Task data START
(* ===== verification/SessionCacheLaws.v ===== *)
(** * What the session cache restores

    [restored_is_computed]: whatever [SessionCache.restore_best] gives the model, from a
    snapshot or decoded from blocks of the paged cache, is the state of having computed
    exactly the first tokens of the prompt, and a restore that fails leaves the device as it
    was or reset. It is proved against the interface [PrefixService.PagedLaws], for any
    codec that decodes what it encoded. *)

From stdpp Require Import base list sets strings gmap pretty.
From Stdlib Require Import ZArith Lia.
From S2P Require Import Prelude Returns Sha256 SnapshotCache SessionBindings LittleEndian BlockFile PrefixCache PrefixCacheSteps PrefixService SessionCache.

#[local] Set Default Proof Using "Type".
#[local] Open Scope Z_scope.

(** ** What every snapshot satisfies *)

Section Snapshots.
Context {State : Type} `{SnapshotState State} (iter : gmap string (list (Entry State)) -> list (string * list (Entry State))).
Context (Q : State -> Prop).
Implicit Types c : SnapshotCache.Cache State.

Definition all_states c : Prop :=
  forall id h e, SnapshotCache.states c !! id = Some h -> e ∈ h -> Q (SnapshotCache.state e).

(** Same sessions, or fewer snapshots. *)
Definition fewer (m m' : gmap string (list (Entry State))) : Prop :=
  forall id h' e, m' !! id = Some h' -> e ∈ h' -> exists h, m !! id = Some h /\ e ∈ h.

Lemma fewer_states c c' : fewer (SnapshotCache.states c) (SnapshotCache.states c') -> all_states c -> all_states c'.
Proof. intros Hf Hc id h' e Hh He. destruct (Hf id h' e Hh He) as (h & Hh' & He'). by apply (Hc id h e). Qed.

Lemma fewer_refl m : fewer m m.
Proof. intros id h e Hh He. by exists h. Qed.

Lemma delete_fewer id m : fewer m (delete id m).
Proof. intros k h e. rewrite lookup_delete_Some. intros [_ Hh] He. by exists h. Qed.

Lemma erase_states id i c : all_states c -> all_states (erase_snapshot iter id i c).
Proof.
  unfold erase_snapshot. destruct (SnapshotCache.states c !! id) as [h|] eqn:Hh; [|done].
  destruct (h !! i) as [e|]; [|done]. apply fewer_states. cbn. case_bool_decide; [apply delete_fewer|].
  intros k h' x. rewrite lookup_insert_Some. intros [[<- <-]|[_ Hk]] Hx; [|by exists h'].
  exists h. split; [done|]. eapply elem_of_sublist; [exact Hx|]. apply sublist_delete.
Qed.

Lemma close_states id c : all_states c -> all_states (SnapshotCache.close iter id c).2.
Proof.
  unfold SnapshotCache.close. destruct (SnapshotCache.states c !! id); [|done]. apply fewer_states, delete_fewer.
Qed.
Lemma toy_codec : CodecLaws space computed.
Proof.
  split; [done| |done|done]. intros k toks payloads st Hall Hlen [= <-]. split; [|done].
  unfold computed. cbn [sum tokens set_input_key toy_backend].
  assert (0 < block_size_tokens space) as Hbs by done.
  rewrite <- (segments_join _ toks Hbs), <- (total_join (segments _ toks)). do 2 f_equal.
  apply list_eq. intros j. rewrite list_lookup_fmap. destruct (payloads !! j) as [p|] eqn:Hj.
  - destruct (Hall j p Hj) as (st & _ & _ & Hin & He & E).
    pose proof (lookup_lt_Some _ _ _ Hj) as Hlt. rewrite Hlen in Hlt. apply (segments_bound space Hbs) in Hlt.
    rewrite (segments_lookup space Hbs). destruct (Nat.ltb_spec (j * Z.to_nat (block_size_tokens space)) (length toks)); [|lia].
    cbn [fmap option_fmap option_map]. cbn [encode toy_backend] in He. rewrite (block_tokens_nth space Hbs) in He.
    injection He as <-. apply (block_tokens_upto space Hbs) in E. exact (f_equal (fun l => Some [total l]) E).
  - apply lookup_ge_None in Hj. rewrite Hlen in Hj. by rewrite (proj2 (lookup_ge_None _ _) Hj).
Qed.

Lemma toy_starts : forall p, Some service = Some p -> view_ok view p /\ view_space view p = space /\ view_stored view p = [].
Proof.
  intros p [= <-]. change (service_ok service /\ namespace (sv_system service) = space /\ sys_stored (sv_system service) = []).
  assert (namespace (sv_system service) = space) as E by (by vm_compute).
  split; [|split; [exact E|by vm_compute]]. split; [rewrite E|split; [by rewrite E|by vm_compute]].
  apply (starts_ok example_config). apply (Starts example_config example_config id 0 [] example_world []); done.
Qed.

Lemma toy_prompt : ([], prompt) ∈ texts.
Proof. set_solver. Qed.

Lemma toy_allowed : Forall (allowed computed texts) calls.
Proof. repeat constructor; set_solver. Qed.

Lemma toy_good s : run_calls in_order bindings calls start = Some (Ok tt, s) -> good space computed texts s.
Proof.
  intros Hrun.
  pose proof (start_good in_order bindings (fun m => reflexivity _) space eq_refl computed texts toy_codec toy_texts
    {| max_sessions := 4; max_snapshots_per_session := 2; max_bytes := 100 |}
    {| px_enabled := true; px_disk_bytes := 4000; px_hot_bytes := 100; px_ram_bytes := 0 |}
    (Some service) true 0 false None toy_starts) as H0.
  pose proof (run_calls_spec in_order bindings (fun m => reflexivity _) space eq_refl computed texts toy_codec toy_texts
    calls toy_allowed _ H0) as H1.
  change (match run_calls in_order bindings calls start with
          | Some (Ok _, s') => good space computed texts s' | Some (Throw _, s') => good space computed texts s' | None => True end) in H1.
  by rewrite Hrun in H1.
Qed.

Lemma restored_is_computed_witness :
  exists s s', run_calls in_order bindings calls start = Some (Ok tt, s) /\
    restore_best in_order bindings false "a" prompt 3 [] s = Some (Ok {| re_tokens := 3; re_hidden := None |}, s') /\
    se_device s' = Some stored /\
    answer computed false [] prompt 3 (se_device s) {| re_tokens := 3; re_hidden := None |} (se_device s').
Proof.
  assert (match run_calls in_order bindings calls start with
          | Some (Ok tt, s) => match restore_best in_order bindings false "a" prompt 3 [] s with
                               | Some (Ok r, s') => (re_tokens r, re_hidden r, se_device s') = (3, None, Some stored)
                               | _ => False end
          | _ => False end) as E by (by vm_compute).
  destruct (run_calls in_order bindings calls start) as [[[[]|?] s]|] eqn:Hrun; [|destruct E..].
  destruct (restore_best in_order bindings false "a" prompt 3 [] s) as [[[[k h]|?] s']|] eqn:Hr; [|destruct E..].
  injection E as -> -> E. exists s, s'. split; [reflexivity|]. split; [exact Hr|]. split; [exact E|].
  pose proof (restored_is_computed in_order bindings (fun m => reflexivity _) space eq_refl computed texts toy_codec toy_texts
    {| max_sessions := 4; max_snapshots_per_session := 2; max_bytes := 100 |}
    {| px_enabled := true; px_disk_bytes := 4000; px_hot_bytes := 100; px_ram_bytes := 0 |}
    (Some service) true 0 false None calls false "a" prompt 3 [] s toy_starts toy_allowed toy_prompt Hrun) as H1.
  rewrite Hr in H1. exact H1.
Defined.

(** A session cache without a paged cache. *)
Definition memory_only : Session Service (option state) state :=
  make_session {| max_sessions := 4; max_snapshots_per_session := 2; max_bytes := 100 |}
    {| px_enabled := false; px_disk_bytes := 0; px_hot_bytes := 0; px_ram_bytes := 0 |} None true 0 false None.

(* ===== verification/SpeculativeOps.v ===== *)
(** * The operations of a speculative generation

    What [engine/include/speculative_sequence.h] asks of its template parameter [Ops]: the
    target model, the predictor and the sampler of a backend. A tensor of hidden states is
    the list of its rows, one of logits the list of its rows. What the code tests with
    [requires] is an [option]. The depth policy is the interface [DepthControl], which the
    policy of [DepthPolicy] implements. *)

From stdpp Require Import base list strings.
From Stdlib Require Import ZArith Lia SpecFloat.
From S2P Require Import Prelude Float GenerationPolicy Numbers Speculation BatchPolicy BatchPolicyV1 DepthModel DsparkController DepthController DepthPolicy.
(* ===== verification/SpeculativeSequence.v ===== *)
(** * The speculative generation of one request

    [speculative_sequence] ([engine/include/speculative_sequence.h]): a coroutine that runs
    the prompt, primes the predictor, and then drafts, verifies and publishes tokens until
    the output stops. As in [Generation], a frame holds what lives across a [co_yield], and
    [next] runs from one to the next. Traces, and the phases of the prefill time that only
    they show, are not modelled. *)

From stdpp Require Import base list strings.
From Stdlib Require Import ZArith Lia SpecFloat.
From S2P Require Import Prelude Float GenerationPolicy TextEmitter ChatDiff Inference Numbers Speculation DepthModel DepthPolicy SpeculativeOps.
Task data END
▶ _About this exercise_:
Which lines run from the one holding "end) as E by (by vm_compute)." through the one holding "(** * The operations" in the records above? Repeat them exactly, both included, and nothing more.

▶ _Answer box_:
          | _ => False end) as E by (by vm_compute).
  destruct (run_calls in_order bindings calls start) as [[[[]|?] s]|] eqn:Hrun; [|destruct E..].
  destruct (restore_best in_order bindings false "a" prompt 3 [] s) as [[[[k h]|?] s']|] eqn:Hr; [|destruct E..].
  injection E as -> -> E. exists s, s'. split; [reflexivity|]. split; [exact Hr|]. split; [exact E|].
  pose proof (restored_is_computed in_order bindings (fun m => reflexivity _) space eq_refl computed texts toy_codec toy_texts
    {| max_sessions := 4; max_snapshots_per_session := 2; max_bytes := 100 |}
    {| px_enabled := true; px_disk_bytes := 4000; px_hot_bytes := 100; px_ram_bytes := 0 |}
    (Some service) true 0 false None calls false "a" prompt 3 [] s toy_starts toy_allowed toy_prompt Hrun) as H1.
  rewrite Hr in H1. exact H1.
Defined.

(** A session cache without a paged cache. *)
Definition memory_only : Session Service (option state) state :=
  make_session {| max_sessions := 4; max_snapshots_per_session := 2; max_bytes := 100 |}
    {| px_enabled := false; px_disk_bytes := 0; px_hot_bytes := 0; px_ram_bytes := 0 |} None true 0 false None.

(* ===== verification/SpeculativeOps.v ===== *)
(** * The operations of a speculative generation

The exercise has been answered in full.